Nodding, I knew he was right. I would gladly live with that. Hate was an emotion I was familiar with. I lived with hate every day of my life. I would willingly accept my fate where she was concerned.

Several more nurses and Remi’s doctor and Healer came and went in the hours that followed, each doing their own test. Yet when they accompanied a female into the room who dragged a machine behind her, I stiffened. The time had come.

“Mr. Doherty, my name is Isabelle Chastain. I will be doing a vaginal ultrasound on Remi. Will you be staying in the room with her?”

I nodded, refusing to move. Instead, I watched as two nurses moved Remi’s legs, placing them in stirrups that were at the end of the bed. In a matter of minutes, the doctor had inserted a probe into Remi, and I cringed, praying she didn’t wake up to this intrusion. She needed to sleep and rest. I worried this nightmare of hers wouldn’t end anytime soon, and there was nothing I could do to stop it. I needed more information.

“Okay,” Dr. Chastain said, pointing to a black and white screen. “There is the fetus. The baby has a good heartbeat, and everything looks good. From the measurements, I would say Remi is about seven to eight weeks along.”

At that moment, Grimm ran from the room shouting, “I’m going to be an Uncle!” to which Savage was heard celebrating with him. I looked down at Remi, tears falling from my eyes. I gently kissed her lips and whispered. “You hear that, baby. You are gonna be a momma. I’m gonna be a daddy. Please wake up. Tell me your happy about this.”

Nothing.

She never moved.

TWENTY-FIVE

REMI

I wish I could say I was happy to see Grimm when he found me in the small closet in that house, but I wasn’t. Instead, I said nothing, did nothing as he picked me up and carried me gently to one of the erected tents on the front of the property. I could see everyone working tirelessly to help those like me, who were taken and abused so wretchedly. I worried for the others, but not me.
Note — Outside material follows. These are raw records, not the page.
(** ** Device accounting *)

Definition tracksUDPSource (l : Limiter) : bool :=
  bool_decide (Nodetype l = "hysteria2") || bool_decide (Nodetype l = "tuic").

(** The address map of a user, and whether it had to be created. *)
Definition getOrCreateUserOnlineIPMap (taguuid : string) (l : Limiter)
    : Limiter * gmap string Z * bool :=
  match UserOnlineIP l !! taguuid with
  | Some m => (l, m, false)
  | None => (withUserOnlineIP (<[taguuid := ∅]> (UserOnlineIP l)) l, ∅, true)
  end.

Definition oldOnlineEntryOf (value : oldOnlineValue) : option oldOnlineEntry :=
  match value with
  | OldEntry e => Some e
  | OldEntryPtr None => None
  | OldEntryPtr (Some e) => Some e
  | OldInt uid => Some (mkOldOnlineEntry uid 0)
  | OldOther => None
  end.

Definition isFreshOldOnlineEntry (e : oldOnlineEntry) (now : Z) : bool :=
  if ReportedAt e <=? 0 then true
  else wrap64 (now - ReportedAt e) <=? reportedAliveBridgeTTL.

Definition ownsOldIP (now uid : Z) (ip : string) (l : Limiter) : bool :=
  match OldUserOnline l !! ip with
  | Some v =>
      match oldOnlineEntryOf v with
      | None => false
      | Some e => if negb (isFreshOldOnlineEntry e now) then false else oe_UID e =? uid
      end
  | None => false
  end.

Definition isKnownAliveIP (now uid : Z) (ip : string) (l : Limiter) : bool :=
  ownsOldIP now uid ip l || hasGlobalAliveIP uid ip l.

(** A pending entry of the address map: it belongs to [uid] and its address
    is not known to be alive. *)
Definition isPendingNewIP (now uid : Z) (l : Limiter) (entry : string * Z) : bool :=
  (entry.2 =? uid) && negb (isKnownAliveIP now uid entry.1 l).

Definition pendingNewIPCount (now : Z) (taguuid : string) (uid : Z) (l : Limiter) : Z :=
  match UserOnlineIP l !! taguuid with
  | None => 0
  | Some ipMap =>
      rangeCount (isPendingNewIP now uid l) ipMap
  end.

(** Drops the first pending entry in iteration order. *)
Definition firstPending (now uid : Z) (l : Limiter) (entries : list (string * Z))
    : option string :=
  fst <$> List.find (isPendingNewIP now uid l) entries.

Definition dropOnePendingUnknownIP (now uid : Z) (l : Limiter) (ipMap : gmap string Z)
    : gmap string Z * bool :=
  match firstPending now uid l (range_list ipMap) with
  | Some ip => (delete ip ipMap, true)
  | None => (ipMap, false)
  end.

Definition isRecentReport (now uid : Z) (l : Limiter) (v : oldOnlineValue) : bool :=
  match oldOnlineEntryOf v with
  | None => false
  | Some e =>
      if negb (oe_UID e =? uid) then false
      else if negb (isFreshOldOnlineEntry e now) then false
      else if ReportedAt e <=? lastAlivePull l then false
      else true
  end.

Definition recentReportedLocalIPCount (now uid : Z) (l : Limiter) : Z :=
  rangeCount (λ entry, isRecentReport now uid l entry.2) (OldUserOnline l).

(** ** CheckLimit *)

(** The speed limit of the user (0: none), with the effect of an expired
    dynamic limit on the user table. *)
Definition userSpeedLimit (now : Z) (taguuid : string) (u : UserLimitInfo) (l : Limiter)
    : Limiter * Z :=
  if (ExpireTime u <? now / 1000000000) && negb (ExpireTime u =? 0) then
    if negb (SpeedLimit u =? 0) then
      (withUserLimits
         (<[taguuid := mkUserLimitInfo (UID u) (SpeedLimit u) (DeviceLimit u) 0 0 (OverLimit u)]>
            (UserLimits l)) l, SpeedLimit u)
    else (withUserLimits (delete taguuid (UserLimits l)) l, 0)
  else (l, determineSpeedLimit (SpeedLimit u) (DynamicSpeedLimit u)).

(** At the limit, a user whose UDP sources are tracked gives up one pending
    address in favour of the new one. *)
Definition evictPending (now uid deviceLimit knownDeviceCount pendingNewIP : Z)
    (udpSourceTracked : bool) (ipMap : gmap string Z) (l : Limiter) : gmap string Z * Z :=
  if (deviceLimit <=? wrap64 (knownDeviceCount + pendingNewIP))
     && udpSourceTracked && (0 <? knownDeviceCount) then
    let '(ipMap', dropped) := dropOnePendingUnknownIP now uid l ipMap in
    (ipMap', if dropped && (0 <? pendingNewIP) then pendingNewIP - 1 else pendingNewIP)
  else (ipMap, pendingNewIP).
I didn’t care anymore.

The Golden Skulls were not what they seemed. They were the same as the others. The vile creatures lurked in the night, stealing and taking what didn’t belong to them. They were part of the bigger scheme to sell, trade, and rape those who were innocent. I didn’t need to see anymore. I’d seen enough.

When Grimm placed me on a table, I was thankful to know that a medic, a real genuine person who only wanted to help me, worked furiously to make sure that I was okay. I wish I had told him I wasn’t worth it. To save the others. To let me die, but I couldn’t. I hadn’t been able to say anything for days now. My throat felt like a barren desert, and I couldn’t force my lips to move. In fact, my whole body felt off as if I were no longer part of it. I was thankful for that because I couldn’t feel what he was doing to me.

“Remi, oh God, baby, what did they do to you?” Healer whispered, looking down at me as if I were something precious to him, but I knew better. He was just playing along for the others. To make it seem liked he cared. I knew he didn’t. He was a Golden Skull. He was with them, but I knew better.

“Remi, hang on, sweetheart. Just hang on,” he kept saying over and over again. What for? I wasn’t going anywhere. He could do what he wanted with me. I was just a shell. I wasn’t there. I had delved so deep within my mind, I felt nothing, not even the needle he stuck into my arm. I just laid there, letting them do whatever they wanted. I had all I could take. My body was not my own anymore as I just waited for my heart to stop beating. I tried to move on, to find something better. To live without pain or fear. I wanted to die.

Why wouldn’t they let me die?

People moved about me as Healer shouted out orders, the others doing his bidding. I thought about warning them, to tell them not to trust him, but Grimm returned, gasping for breath.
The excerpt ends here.